• _RECORDS FOR THE EXERCISE_:
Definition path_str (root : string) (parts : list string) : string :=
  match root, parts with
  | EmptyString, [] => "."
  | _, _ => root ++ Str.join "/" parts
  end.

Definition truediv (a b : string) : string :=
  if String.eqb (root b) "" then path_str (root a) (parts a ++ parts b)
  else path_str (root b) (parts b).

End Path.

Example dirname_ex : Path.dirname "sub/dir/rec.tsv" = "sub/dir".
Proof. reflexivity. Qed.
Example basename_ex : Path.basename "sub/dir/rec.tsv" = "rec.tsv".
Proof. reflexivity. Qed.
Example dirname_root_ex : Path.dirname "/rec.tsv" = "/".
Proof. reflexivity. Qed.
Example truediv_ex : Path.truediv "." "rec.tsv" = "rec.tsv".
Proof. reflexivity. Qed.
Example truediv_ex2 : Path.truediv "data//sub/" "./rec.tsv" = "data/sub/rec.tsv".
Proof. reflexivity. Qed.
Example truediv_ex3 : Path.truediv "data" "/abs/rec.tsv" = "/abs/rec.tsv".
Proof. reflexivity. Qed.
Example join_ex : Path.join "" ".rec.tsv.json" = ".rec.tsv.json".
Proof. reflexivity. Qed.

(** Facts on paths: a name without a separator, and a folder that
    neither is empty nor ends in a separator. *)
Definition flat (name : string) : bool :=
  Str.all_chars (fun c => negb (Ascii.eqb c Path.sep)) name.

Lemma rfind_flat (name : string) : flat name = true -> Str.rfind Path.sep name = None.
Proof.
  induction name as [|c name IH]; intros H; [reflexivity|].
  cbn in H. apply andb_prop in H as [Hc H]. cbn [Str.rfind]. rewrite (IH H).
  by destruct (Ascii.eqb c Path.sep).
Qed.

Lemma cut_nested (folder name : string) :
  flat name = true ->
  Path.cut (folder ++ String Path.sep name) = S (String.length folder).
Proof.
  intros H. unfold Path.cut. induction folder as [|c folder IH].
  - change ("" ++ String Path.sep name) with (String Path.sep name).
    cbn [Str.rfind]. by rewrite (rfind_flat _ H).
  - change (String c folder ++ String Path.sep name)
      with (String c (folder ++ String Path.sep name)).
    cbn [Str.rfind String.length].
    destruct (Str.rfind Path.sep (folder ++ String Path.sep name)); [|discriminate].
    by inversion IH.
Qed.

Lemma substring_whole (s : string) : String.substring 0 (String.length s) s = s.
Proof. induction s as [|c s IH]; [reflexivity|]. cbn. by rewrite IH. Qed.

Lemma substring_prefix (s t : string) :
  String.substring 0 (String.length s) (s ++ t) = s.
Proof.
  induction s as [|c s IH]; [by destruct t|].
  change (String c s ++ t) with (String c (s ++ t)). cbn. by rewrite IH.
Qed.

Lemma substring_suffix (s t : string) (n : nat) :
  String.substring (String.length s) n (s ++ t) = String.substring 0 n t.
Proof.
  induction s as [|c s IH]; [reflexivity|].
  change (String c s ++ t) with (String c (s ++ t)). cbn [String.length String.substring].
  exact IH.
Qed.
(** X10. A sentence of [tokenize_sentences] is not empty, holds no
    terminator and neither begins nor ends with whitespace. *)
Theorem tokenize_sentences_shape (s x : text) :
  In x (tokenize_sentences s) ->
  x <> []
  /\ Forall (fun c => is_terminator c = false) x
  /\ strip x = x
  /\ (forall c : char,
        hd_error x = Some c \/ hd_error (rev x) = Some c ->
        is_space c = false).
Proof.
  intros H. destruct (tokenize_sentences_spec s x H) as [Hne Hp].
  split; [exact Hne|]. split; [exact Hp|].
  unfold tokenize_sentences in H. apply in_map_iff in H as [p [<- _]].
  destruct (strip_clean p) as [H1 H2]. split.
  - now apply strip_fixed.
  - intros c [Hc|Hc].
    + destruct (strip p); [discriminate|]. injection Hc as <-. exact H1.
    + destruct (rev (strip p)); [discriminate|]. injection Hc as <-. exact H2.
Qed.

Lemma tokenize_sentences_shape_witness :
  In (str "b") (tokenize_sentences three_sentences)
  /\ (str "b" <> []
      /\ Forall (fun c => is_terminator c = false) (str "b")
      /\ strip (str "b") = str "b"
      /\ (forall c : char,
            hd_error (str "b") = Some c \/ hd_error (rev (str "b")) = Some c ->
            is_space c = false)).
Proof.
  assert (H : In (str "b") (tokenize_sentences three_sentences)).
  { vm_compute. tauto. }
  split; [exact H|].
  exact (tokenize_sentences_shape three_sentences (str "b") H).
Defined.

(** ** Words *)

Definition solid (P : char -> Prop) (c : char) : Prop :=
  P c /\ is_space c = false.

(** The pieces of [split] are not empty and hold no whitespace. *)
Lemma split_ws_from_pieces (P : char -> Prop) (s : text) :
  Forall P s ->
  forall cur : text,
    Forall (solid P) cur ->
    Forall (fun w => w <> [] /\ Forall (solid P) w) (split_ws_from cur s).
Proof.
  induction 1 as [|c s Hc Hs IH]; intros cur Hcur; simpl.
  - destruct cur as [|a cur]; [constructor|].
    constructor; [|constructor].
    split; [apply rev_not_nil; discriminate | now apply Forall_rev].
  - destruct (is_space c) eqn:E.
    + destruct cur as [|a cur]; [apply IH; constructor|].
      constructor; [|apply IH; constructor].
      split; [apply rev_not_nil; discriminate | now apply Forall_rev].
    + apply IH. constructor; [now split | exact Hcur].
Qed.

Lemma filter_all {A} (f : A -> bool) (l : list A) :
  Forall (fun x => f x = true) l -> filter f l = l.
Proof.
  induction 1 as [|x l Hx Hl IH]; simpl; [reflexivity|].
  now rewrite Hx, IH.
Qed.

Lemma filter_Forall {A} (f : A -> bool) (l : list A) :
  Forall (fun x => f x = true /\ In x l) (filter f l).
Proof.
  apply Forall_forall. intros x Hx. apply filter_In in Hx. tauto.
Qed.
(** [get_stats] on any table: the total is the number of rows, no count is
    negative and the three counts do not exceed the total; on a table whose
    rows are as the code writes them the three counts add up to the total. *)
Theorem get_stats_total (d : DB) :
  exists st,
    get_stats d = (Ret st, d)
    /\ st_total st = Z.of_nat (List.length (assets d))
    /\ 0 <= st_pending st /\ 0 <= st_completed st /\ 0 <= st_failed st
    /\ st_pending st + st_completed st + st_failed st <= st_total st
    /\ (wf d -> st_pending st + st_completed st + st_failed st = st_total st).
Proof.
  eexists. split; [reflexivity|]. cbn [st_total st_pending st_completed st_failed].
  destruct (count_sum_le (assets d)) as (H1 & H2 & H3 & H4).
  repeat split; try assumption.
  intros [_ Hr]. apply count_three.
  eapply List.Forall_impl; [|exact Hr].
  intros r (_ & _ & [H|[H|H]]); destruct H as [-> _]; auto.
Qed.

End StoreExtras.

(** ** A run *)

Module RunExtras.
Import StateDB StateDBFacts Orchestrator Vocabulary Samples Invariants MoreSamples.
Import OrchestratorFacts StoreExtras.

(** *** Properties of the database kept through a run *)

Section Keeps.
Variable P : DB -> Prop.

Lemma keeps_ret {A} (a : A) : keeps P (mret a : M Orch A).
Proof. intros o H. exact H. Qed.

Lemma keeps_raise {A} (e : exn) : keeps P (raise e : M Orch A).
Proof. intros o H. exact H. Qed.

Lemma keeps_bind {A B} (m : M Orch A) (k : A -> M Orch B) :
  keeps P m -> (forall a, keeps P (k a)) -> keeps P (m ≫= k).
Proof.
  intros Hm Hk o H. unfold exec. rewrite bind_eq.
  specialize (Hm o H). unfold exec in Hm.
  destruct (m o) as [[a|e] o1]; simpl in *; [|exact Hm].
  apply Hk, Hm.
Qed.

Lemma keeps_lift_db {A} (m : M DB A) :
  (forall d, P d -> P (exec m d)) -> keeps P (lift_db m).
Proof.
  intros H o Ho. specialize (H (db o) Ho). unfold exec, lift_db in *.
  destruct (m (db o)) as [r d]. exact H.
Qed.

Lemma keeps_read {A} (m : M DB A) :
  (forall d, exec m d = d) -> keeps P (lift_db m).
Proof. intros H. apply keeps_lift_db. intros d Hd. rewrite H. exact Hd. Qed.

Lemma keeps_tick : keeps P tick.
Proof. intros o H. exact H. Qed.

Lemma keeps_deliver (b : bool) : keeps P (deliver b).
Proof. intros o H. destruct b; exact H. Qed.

• _PROBLEM_: Count up the lines in the material above that contain the string "join", then state that figure alone.

• _WRITTEN SOLUTION_: 2